During the first quarter of 2010 we had a net field operating loss of $29 million, $49 million in interest expenses and a $26 million unrealized loss on hedging instruments offset by a foreign exchange gain of $72 million. During the second quarter of 2010 we had a net field operating loss of $11 million, $49 million in interest expenses, a $48 million loss on hedging instruments and a $104 million foreign exchange loss offset by a $77 million unrealized gain in hedging instruments. During the third quarter of 2010 we had a net field operating loss of $20 million, $55 million in interest expenses, and $14 million in financing charges, offset by a $77 million unrealized foreign exchange gain.
SHARE CAPITAL
At October 20, 2010, OPTI had 281,749,526 common shares and 2,761,500 common share options outstanding. The common share options have a weighted average exercise price of $4.42 per share.
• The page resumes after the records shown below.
(* ------------------------------------------------------------------ *)
(** ** alice_paralegal_pipeline.py *)

Module Alice.

Record Valves : Type := MkValves {
  OLLAMA_HOST : string;
  REASONING_MODEL : string;
  TEMPERATURE : Q
}.

Definition default_valves : Valves :=
  {| OLLAMA_HOST := "http://host.docker.internal:11434";
     REASONING_MODEL := "deepseek-r1:8b";
     TEMPERATURE := 3 # 10 |}.

Record Pipeline : Type := MkPipeline {
  name : string;
  valves : Valves
}.

Definition __init__ : Pipeline :=
  {| name := "Alice Paralegal"; valves := default_valves |}.

(** The [try] of lines 66-71: the payload after the first comma, decoded;
    [IndexError] and [ValueError] leave the lists as they were. *)
Definition extract_data_uri (rt : Runtime) (url : PyVal)
    (images : list bytes) (text_parts : list PyVal)
    : result (list bytes * list PyVal) :=
  try_except
    (pieces <- py_str_split url comma (Some 1%nat) ;;
     base64_data <- list_index pieces 1 ;;
     image_bytes <- base64_b64decode rt base64_data ;;
     Ok (append_item images image_bytes, text_parts))
    [IndexError; ValueError]
    (fun _ => Ok (images, text_parts)).

(** The body of [for item in content] (lines 60-73). *)
Definition extract_item (rt : Runtime) (acc : list bytes * list PyVal)
    (item : PyVal) : result (list bytes * list PyVal) :=
  let (images, text_parts) := acc in
  match item with
  | PDict _ =>
      ty <- py_get item "type" PNone ;;
      if eq_str ty "text" then
        text <- py_get item "text" (PStr EmptyString) ;;
        Ok (images, append_item text_parts text)
      else if eq_str ty "image_url" then
        image_url <- py_get item "image_url" (PDict []) ;;
        url <- py_get image_url "url" (PStr EmptyString) ;;
        is_data <- py_startswith url "data:image" ;;
        if is_data : bool then extract_data_uri rt url images text_parts
        else Ok acc
      else Ok acc
  | PStr _ => Ok (images, append_item text_parts item)
  | _ => Ok acc
  end.

(** The body of [for msg in messages] (lines 52-73). *)
Definition extract_message (rt : Runtime) (acc : list bytes * list PyVal)
    (msg : PyVal) : result (list bytes * list PyVal) :=
  content <- py_get msg "content" (PStr EmptyString) ;;
  match content with
  | PStr _ => Ok (fst acc, append_item (snd acc) content)
  | PList items => for_each (extract_item rt) items acc
  | _ => Ok acc
  end.

Definition _extract_images (rt : Runtime) (messages : list PyVal)
    : result (list bytes * string) :=
  acc <- for_each (extract_message rt) messages ([], []) ;;
  text <- py_join " " (snd acc) ;;
  Ok (fst acc, text).

Definition _ocr_image (rt : Runtime) (image_bytes : bytes)
    : ME Pipeline string :=
  if negb (TESSERACT_AVAILABLE rt) then ret "Error: pytesseract not installed"
  else
    try_exceptM
      (emit (OcrRead image_bytes) ;;;
       text <~ lift (ocr_read rt image_bytes) ;;
       ret (strip text))
      [Exception]
      (fun e => ret ("Error reading image: " ++ exn_msg e)).

Definition stream_request (v : Valves) (prompt : string) : request :=
  {| req_url := OLLAMA_HOST v ++ "/api/generate";
     req_json := {| p_model := REASONING_MODEL v;
                    p_prompt := prompt;
                    p_stream := true;
                    p_temperature := TEMPERATURE v;
                    p_images := None |};
     req_stream := true;
     req_timeout := 300 |}.

Definition _call_ollama_stream (rt : Runtime) (prompt : string)
    : ME Pipeline unit :=
  self <~ get ;;
  try_exceptM
    (let req := stream_request (valves self) prompt in
     emit (HttpPost req) ;;;
     response <~ lift (requests_post rt req) ;;
     lift (raise_for_status response) ;;;
     iter_lines_loop rt response)
    [Exception]
    (fun e => yield (error_fragment (REASONING_MODEL (valves self)) e)).

(** [for i, img_bytes in enumerate(images)] of lines 133-136. *)
Fixpoint ocr_loop (rt : Runtime) (images : list bytes) (all_text : list string)
    : ME Pipeline (list string) :=
  match images with
  | [] => ret all_text
  | img_bytes :: rest =>
      ocr_text <~ _ocr_image rt img_bytes ;;
      ocr_loop rt rest (append_item all_text ocr_text)
  end.

Definition reading_header : string :=
  "👁️ *Alice Paralegal reading image with Tesseract OCR...*" ++ nl ++ nl.

Definition extracted_fragment (combined_ocr : string) : string :=
  "**Extracted Text:**" ++ nl ++ "```" ++ nl ++ combined_ocr ++ nl ++ "```"
  ++ nl ++ nl ++ "---" ++ nl ++ nl.

Definition analyzing_header : string :=
  "⚖️ *Analyzing with deepseek-r1:8b...*" ++ nl ++ nl.

Definition fallback_question : string := "What is the correct answer?".

(** The prompt of lines 144-156; [question] is what the f-string puts after
    [User asks: ]. *)
Definition image_prompt (combined_ocr question : string) : string :=
  "You are a legal reasoning assistant for Texas bar exam preparation." ++ nl
  ++ nl
  ++ "Here is the question extracted from the image:" ++ nl
  ++ combined_ocr ++ nl
  ++ nl
  ++ "User asks: " ++ question ++ nl
  ++ nl
  ++ "Provide thorough legal analysis:" ++ nl
  ++ "1. Identify the legal issue(s) being tested" ++ nl
  ++ "2. State the applicable rule(s) of law" ++ nl
  ++ "3. Apply the rule to these specific facts" ++ nl
  ++ "4. Analyze each answer choice - explain why it is correct or incorrect" ++ nl
  ++ "5. State the best answer with confidence".

(** The prompt of lines 162-170. *)
Definition bare_prompt (question : string) : string :=
  "You are a legal reasoning assistant for Texas bar exam preparation." ++ nl
  ++ nl
  ++ "Question: " ++ question ++ nl
  ++ nl
  ++ "Provide thorough legal analysis:" ++ nl
  ++ "1. Identify the legal issue(s)" ++ nl
  ++ "2. State the applicable rule(s) of law  " ++ nl
  ++ "3. Apply the rule to the facts" ++ nl
  ++ "4. Reach a conclusion".

Definition pipe (rt : Runtime) (user_message : PyVal) (model_id : string)
    (messages : list PyVal) (body : PyVal) : ME Pipeline unit :=
  extracted <~ lift (_extract_images rt messages) ;;
  let (images, text_content) := extracted : list bytes * string in
  if nonempty images then
    yield (PStr reading_header) ;;;
    all_text <~ ocr_loop rt images [] ;;
    let combined_ocr := String.concat (nl ++ nl) all_text in
    yield (PStr (extracted_fragment combined_ocr)) ;;;
    yield (PStr analyzing_header) ;;;
    let reasoning_prompt :=
      image_prompt combined_ocr
        (fmt rt (if truthy user_message then user_message
                 else PStr fallback_question)) in
    _call_ollama_stream rt reasoning_prompt
  else
    let reasoning_prompt := bare_prompt (fmt rt user_message) in
    _call_ollama_stream rt reasoning_prompt.

End Alice.

(* ------------------------------------------------------------------ *)
(** ** legal_vision_pipeline.py *)

Module LegalVision.

Record Valves : Type := MkValves {
  OLLAMA_HOST : string;
  VISION_MODEL : string;
  REASONING_MODEL : string;
  TEMPERATURE : Q
}.

Definition default_valves : Valves :=
  {| OLLAMA_HOST := "http://host.docker.internal:11434";
     VISION_MODEL := "llava:13b";
     REASONING_MODEL := "deepseek-r1:8b";
     TEMPERATURE := 3 # 10 |}.

Record Pipeline : Type := MkPipeline {
  name : string;
  valves : Valves
}.

Definition __init__ : Pipeline :=
  {| name := "Legal Vision (llava + deepseek-r1)"; valves := default_valves |}.

(** The [try] of lines 65-69: the piece between the first comma and the
    next one, kept as text; [IndexError] leaves the lists as they were. *)
Definition extract_data_uri (url : PyVal)
    (images : list string) (text_parts : list PyVal)
    : result (list string * list PyVal) :=
  try_except
    (pieces <- py_str_split url comma None ;;
     base64_data <- list_index pieces 1 ;;
     Ok (append_item images base64_data, text_parts))
    [IndexError]
    (fun _ => Ok (images, text_parts)).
LIQUIDITY AND CAPITAL RESOURCES
At September 30, 2010 we had approximately $521 million of financial resources, consisting of $341 million of cash on hand and $180 million of undrawn credit capacity remaining under our revolving credit facility. Our cash and cash equivalents are invested exclusively in money market instruments issued by major Canadian banks. In addition, we have US$87 million in an interest reserve account associated with our US$300 million First Lien Notes. Our long-term debt consists of US$1,750 million of Secured Notes, US$525 million First Lien Notes and US$300 million First Lien Notes (collectively, our “Senior Notes”) and a $190 million revolving credit facility of which $10 million is outstanding at September 30, 2010. In October, the remaining amounts owing on the revolving credit facility were repaid.
Expected remaining cash outflows for 2010 include approximately $50 million of the total capital budget of $119 million and US$94 million interest payments are due with respect to our Senior Notes. Our financial resources will also be affected by net field operating margin. Our net field operating margin was a loss of $29 million in the first quarter of 2010, a loss of $11 million in the second quarter and a loss of $20 million on the third quarter of 2010. In order for the net field operating margin to become positive, some or all of the following will be required: a continued increase in bitumen volumes; continued high on-stream factor; stable or increasing commodity prices (in particular, WTI); a PSC™ yield approaching our design rate of 80 percent; and stable operating costs. Based primarily on our expectation of a significant i ncrease in bitumen production, we expect our existing financial resources will be sufficient to meet our financial obligations over the next 12 months. Our financial resources for 2011 will be evaluated with consideration of current and projected net field operating margin, projected interest costs and our expectation for the cost of joint venture capital programs in 2011.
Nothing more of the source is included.